Stored data
>>>

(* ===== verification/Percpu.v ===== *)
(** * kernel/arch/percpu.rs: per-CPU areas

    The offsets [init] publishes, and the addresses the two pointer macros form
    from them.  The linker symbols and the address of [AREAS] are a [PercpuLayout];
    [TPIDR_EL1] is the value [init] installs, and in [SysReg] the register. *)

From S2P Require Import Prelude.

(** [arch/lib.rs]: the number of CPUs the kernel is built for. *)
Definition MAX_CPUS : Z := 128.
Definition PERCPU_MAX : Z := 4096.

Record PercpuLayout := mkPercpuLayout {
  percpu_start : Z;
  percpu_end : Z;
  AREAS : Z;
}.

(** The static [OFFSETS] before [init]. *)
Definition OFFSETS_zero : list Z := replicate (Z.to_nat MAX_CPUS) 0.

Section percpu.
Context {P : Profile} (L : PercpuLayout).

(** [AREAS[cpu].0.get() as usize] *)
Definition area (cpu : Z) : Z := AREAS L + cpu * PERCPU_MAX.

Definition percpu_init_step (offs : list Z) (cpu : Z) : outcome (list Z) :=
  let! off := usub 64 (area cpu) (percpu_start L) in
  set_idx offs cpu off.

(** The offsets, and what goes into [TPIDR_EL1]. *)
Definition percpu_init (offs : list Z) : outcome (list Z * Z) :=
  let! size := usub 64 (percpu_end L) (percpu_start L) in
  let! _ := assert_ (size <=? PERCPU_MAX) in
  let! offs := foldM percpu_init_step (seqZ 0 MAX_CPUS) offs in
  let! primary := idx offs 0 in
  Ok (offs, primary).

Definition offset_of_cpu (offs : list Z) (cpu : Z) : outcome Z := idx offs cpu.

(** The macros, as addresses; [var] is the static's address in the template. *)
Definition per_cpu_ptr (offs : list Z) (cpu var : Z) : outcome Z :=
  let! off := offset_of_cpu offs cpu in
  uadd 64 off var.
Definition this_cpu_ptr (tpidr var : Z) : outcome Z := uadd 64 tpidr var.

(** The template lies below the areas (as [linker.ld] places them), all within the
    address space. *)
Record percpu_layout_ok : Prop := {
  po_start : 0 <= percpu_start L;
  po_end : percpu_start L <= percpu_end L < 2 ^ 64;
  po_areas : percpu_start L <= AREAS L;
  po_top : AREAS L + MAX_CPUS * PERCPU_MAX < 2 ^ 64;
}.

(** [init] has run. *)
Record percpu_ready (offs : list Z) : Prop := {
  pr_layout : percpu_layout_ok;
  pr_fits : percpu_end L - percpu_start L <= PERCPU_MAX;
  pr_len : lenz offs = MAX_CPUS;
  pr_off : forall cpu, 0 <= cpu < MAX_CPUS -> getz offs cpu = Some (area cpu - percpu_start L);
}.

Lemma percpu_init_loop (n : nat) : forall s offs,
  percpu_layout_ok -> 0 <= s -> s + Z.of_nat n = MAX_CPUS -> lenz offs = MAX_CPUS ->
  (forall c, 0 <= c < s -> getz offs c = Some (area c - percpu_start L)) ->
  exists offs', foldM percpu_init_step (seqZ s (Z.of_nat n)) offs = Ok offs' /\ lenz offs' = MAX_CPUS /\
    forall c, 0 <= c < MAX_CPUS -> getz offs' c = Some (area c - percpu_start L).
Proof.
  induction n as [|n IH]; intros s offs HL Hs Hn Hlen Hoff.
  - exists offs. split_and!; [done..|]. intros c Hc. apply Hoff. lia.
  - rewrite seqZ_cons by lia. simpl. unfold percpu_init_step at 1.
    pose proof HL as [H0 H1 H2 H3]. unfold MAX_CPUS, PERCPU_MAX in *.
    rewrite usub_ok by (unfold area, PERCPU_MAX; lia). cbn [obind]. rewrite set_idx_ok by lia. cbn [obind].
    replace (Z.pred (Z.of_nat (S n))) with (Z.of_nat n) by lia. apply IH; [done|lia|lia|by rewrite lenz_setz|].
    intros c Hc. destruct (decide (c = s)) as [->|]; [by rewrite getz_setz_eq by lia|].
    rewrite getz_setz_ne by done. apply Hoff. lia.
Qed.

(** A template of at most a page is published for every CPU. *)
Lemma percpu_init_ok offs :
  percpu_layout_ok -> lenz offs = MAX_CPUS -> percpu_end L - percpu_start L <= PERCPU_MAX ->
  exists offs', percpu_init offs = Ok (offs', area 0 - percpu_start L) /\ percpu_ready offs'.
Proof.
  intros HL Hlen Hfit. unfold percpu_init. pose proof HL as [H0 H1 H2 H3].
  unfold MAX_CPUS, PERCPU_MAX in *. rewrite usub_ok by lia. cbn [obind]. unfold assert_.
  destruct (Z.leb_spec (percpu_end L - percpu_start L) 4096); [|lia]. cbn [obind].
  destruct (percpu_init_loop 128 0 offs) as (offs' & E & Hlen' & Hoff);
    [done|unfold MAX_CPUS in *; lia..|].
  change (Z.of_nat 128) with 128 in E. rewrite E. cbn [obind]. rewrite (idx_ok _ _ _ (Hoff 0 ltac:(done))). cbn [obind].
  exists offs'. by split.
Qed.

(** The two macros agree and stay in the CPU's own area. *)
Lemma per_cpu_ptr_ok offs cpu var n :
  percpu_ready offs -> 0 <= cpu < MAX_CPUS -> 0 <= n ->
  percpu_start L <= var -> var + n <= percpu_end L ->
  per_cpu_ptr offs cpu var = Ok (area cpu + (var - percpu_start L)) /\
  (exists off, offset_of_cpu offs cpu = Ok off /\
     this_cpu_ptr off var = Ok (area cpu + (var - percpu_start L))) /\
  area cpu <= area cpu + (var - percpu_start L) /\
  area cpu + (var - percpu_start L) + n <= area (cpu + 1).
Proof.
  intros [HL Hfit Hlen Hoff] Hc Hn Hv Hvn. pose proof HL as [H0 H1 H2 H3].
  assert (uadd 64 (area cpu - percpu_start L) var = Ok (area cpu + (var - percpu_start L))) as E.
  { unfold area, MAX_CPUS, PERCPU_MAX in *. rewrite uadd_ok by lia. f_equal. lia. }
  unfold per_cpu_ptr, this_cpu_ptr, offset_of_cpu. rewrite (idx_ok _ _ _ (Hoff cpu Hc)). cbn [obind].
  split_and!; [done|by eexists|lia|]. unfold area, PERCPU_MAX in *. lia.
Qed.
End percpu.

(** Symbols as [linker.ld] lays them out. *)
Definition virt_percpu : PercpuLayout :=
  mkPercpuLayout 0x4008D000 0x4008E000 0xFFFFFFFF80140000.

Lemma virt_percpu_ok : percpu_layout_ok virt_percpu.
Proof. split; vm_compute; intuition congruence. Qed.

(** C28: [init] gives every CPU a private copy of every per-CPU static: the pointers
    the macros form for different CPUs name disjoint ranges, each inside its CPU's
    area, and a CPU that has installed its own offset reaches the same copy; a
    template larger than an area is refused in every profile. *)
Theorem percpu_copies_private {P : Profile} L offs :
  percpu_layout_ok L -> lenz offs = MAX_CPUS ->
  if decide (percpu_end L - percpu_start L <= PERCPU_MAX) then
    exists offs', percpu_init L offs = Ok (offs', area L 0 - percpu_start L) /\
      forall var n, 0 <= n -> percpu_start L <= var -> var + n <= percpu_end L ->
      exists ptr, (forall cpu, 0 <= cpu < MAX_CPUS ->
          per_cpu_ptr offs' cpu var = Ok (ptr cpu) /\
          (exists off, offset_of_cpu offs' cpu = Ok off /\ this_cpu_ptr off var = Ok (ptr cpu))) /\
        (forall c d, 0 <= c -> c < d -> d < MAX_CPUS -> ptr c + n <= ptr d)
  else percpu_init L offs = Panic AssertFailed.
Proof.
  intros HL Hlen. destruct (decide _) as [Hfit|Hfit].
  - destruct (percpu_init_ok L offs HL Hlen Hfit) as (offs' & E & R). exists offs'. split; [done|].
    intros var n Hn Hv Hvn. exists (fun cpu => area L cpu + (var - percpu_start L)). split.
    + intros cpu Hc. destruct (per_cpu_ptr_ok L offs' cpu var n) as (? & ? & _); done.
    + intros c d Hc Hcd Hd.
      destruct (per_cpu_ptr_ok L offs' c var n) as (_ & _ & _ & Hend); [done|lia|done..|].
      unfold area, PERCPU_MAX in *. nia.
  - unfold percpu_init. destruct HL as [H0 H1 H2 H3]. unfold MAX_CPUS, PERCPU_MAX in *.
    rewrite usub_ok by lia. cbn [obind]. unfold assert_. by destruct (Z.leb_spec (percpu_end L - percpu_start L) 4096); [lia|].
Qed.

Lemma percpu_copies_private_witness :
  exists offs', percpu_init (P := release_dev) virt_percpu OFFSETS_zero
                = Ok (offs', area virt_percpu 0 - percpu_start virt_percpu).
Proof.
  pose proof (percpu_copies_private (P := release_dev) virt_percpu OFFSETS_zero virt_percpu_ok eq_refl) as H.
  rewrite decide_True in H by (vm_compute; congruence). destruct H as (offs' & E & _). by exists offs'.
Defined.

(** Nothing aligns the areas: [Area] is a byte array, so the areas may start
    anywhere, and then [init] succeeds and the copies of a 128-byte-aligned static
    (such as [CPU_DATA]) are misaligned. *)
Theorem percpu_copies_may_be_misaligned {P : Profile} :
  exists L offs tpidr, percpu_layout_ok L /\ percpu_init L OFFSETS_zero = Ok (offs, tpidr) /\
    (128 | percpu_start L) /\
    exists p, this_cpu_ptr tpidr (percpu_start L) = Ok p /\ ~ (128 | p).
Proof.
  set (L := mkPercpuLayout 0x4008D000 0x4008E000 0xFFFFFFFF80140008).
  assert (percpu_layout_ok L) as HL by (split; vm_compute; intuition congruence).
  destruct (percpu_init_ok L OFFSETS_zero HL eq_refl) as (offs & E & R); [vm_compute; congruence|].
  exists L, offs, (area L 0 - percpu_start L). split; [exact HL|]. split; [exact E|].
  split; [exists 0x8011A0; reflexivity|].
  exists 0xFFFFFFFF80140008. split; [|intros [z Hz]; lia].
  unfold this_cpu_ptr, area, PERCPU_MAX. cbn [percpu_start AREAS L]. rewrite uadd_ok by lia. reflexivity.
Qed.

<<<
>>>

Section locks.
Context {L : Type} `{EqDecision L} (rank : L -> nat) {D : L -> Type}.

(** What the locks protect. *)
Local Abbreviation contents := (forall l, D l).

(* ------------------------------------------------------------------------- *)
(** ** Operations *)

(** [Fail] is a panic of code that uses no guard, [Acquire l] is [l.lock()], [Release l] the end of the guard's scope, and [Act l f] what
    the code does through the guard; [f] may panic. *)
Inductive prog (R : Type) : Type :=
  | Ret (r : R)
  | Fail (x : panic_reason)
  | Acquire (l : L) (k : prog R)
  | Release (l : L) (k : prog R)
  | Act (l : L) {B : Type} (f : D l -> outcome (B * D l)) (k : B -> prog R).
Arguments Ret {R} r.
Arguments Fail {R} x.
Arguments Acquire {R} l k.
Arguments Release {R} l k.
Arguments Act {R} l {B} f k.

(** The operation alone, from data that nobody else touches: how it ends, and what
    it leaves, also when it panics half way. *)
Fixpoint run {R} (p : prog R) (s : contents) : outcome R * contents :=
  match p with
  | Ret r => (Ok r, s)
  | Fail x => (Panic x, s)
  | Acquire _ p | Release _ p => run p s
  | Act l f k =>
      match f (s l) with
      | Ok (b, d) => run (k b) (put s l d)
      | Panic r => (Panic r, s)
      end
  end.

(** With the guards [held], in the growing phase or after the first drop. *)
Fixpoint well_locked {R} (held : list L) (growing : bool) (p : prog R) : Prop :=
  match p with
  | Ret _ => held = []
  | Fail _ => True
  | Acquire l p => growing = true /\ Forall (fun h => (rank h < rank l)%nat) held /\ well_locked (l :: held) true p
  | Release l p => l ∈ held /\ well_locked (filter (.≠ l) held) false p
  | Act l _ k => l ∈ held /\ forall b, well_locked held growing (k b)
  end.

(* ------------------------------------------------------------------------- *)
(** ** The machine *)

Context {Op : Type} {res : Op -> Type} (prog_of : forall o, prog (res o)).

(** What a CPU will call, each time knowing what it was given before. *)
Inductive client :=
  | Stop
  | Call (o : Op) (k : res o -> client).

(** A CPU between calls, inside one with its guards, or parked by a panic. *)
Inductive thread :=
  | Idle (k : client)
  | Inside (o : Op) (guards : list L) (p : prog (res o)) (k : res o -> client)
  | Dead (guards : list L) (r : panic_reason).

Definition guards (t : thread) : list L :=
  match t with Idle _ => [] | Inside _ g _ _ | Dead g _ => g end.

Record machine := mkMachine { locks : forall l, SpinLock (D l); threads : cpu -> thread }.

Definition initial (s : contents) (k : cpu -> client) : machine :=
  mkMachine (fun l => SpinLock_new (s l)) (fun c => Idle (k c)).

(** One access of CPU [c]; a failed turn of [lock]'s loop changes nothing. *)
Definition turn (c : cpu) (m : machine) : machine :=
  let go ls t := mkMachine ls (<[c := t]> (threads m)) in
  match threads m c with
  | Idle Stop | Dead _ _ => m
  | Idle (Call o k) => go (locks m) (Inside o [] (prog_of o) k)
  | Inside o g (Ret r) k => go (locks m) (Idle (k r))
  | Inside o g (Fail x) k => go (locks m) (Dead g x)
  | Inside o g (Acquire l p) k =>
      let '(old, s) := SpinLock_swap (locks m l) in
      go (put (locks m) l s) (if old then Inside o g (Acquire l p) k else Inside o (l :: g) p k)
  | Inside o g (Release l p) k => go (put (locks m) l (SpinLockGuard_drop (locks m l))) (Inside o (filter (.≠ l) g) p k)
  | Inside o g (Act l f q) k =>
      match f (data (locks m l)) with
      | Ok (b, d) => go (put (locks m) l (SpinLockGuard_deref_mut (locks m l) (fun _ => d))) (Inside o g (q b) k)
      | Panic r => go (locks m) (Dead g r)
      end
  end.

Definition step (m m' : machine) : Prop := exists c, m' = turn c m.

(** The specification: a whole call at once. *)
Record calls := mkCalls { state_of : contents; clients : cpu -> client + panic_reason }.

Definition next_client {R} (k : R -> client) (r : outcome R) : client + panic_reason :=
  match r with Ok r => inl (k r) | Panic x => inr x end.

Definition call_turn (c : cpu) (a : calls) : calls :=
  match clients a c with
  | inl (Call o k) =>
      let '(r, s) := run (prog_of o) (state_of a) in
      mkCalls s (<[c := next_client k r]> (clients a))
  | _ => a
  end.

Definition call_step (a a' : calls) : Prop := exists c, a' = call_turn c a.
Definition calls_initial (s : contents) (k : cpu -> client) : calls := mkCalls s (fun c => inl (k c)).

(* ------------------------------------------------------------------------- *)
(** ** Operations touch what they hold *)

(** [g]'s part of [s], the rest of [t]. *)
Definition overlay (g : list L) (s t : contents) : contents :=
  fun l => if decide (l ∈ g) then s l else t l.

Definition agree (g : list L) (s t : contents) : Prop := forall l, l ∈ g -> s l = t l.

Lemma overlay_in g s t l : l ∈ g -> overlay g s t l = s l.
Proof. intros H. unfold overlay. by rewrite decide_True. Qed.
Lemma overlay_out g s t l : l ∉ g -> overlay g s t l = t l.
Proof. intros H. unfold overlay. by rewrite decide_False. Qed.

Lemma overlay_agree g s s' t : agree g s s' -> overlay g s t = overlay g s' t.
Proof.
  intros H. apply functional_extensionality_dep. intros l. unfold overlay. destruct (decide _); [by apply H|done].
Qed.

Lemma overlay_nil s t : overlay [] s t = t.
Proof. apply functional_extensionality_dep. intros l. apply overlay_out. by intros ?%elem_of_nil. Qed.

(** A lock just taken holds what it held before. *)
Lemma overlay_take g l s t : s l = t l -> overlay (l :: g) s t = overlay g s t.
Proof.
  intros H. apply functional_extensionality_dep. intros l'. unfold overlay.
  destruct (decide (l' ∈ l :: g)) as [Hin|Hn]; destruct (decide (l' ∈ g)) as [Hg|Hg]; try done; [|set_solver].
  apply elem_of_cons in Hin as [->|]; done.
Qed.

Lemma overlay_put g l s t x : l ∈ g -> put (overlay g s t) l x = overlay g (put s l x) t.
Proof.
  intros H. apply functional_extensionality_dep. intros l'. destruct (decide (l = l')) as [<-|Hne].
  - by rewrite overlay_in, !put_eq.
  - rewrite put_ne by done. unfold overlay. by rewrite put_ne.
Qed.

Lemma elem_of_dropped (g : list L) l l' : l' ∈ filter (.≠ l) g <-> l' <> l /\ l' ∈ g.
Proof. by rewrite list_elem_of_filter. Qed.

<<<

:: EXERCISE OBJECTIVE ::
Of all the entries above, retype exactly the lines from the line with "(* ===== verification/Percpu.v ===== *)" to the line with "(** The macros, as", both included, and no others.

:: RESPONSE ::
(* ===== verification/Percpu.v ===== *)
(** * kernel/arch/percpu.rs: per-CPU areas

    The offsets [init] publishes, and the addresses the two pointer macros form
    from them.  The linker symbols and the address of [AREAS] are a [PercpuLayout];
    [TPIDR_EL1] is the value [init] installs, and in [SysReg] the register. *)

From S2P Require Import Prelude.

(** [arch/lib.rs]: the number of CPUs the kernel is built for. *)
Definition MAX_CPUS : Z := 128.
Definition PERCPU_MAX : Z := 4096.

Record PercpuLayout := mkPercpuLayout {
  percpu_start : Z;
  percpu_end : Z;
  AREAS : Z;
}.

(** The static [OFFSETS] before [init]. *)
Definition OFFSETS_zero : list Z := replicate (Z.to_nat MAX_CPUS) 0.

Section percpu.
Context {P : Profile} (L : PercpuLayout).

(** [AREAS[cpu].0.get() as usize] *)
Definition area (cpu : Z) : Z := AREAS L + cpu * PERCPU_MAX.

Definition percpu_init_step (offs : list Z) (cpu : Z) : outcome (list Z) :=
  let! off := usub 64 (area cpu) (percpu_start L) in
  set_idx offs cpu off.

(** The offsets, and what goes into [TPIDR_EL1]. *)
Definition percpu_init (offs : list Z) : outcome (list Z * Z) :=
  let! size := usub 64 (percpu_end L) (percpu_start L) in
  let! _ := assert_ (size <=? PERCPU_MAX) in
  let! offs := foldM percpu_init_step (seqZ 0 MAX_CPUS) offs in
  let! primary := idx offs 0 in
  Ok (offs, primary).

Definition offset_of_cpu (offs : list Z) (cpu : Z) : outcome Z := idx offs cpu.

(** The macros, as addresses; [var] is the static's address in the template. *)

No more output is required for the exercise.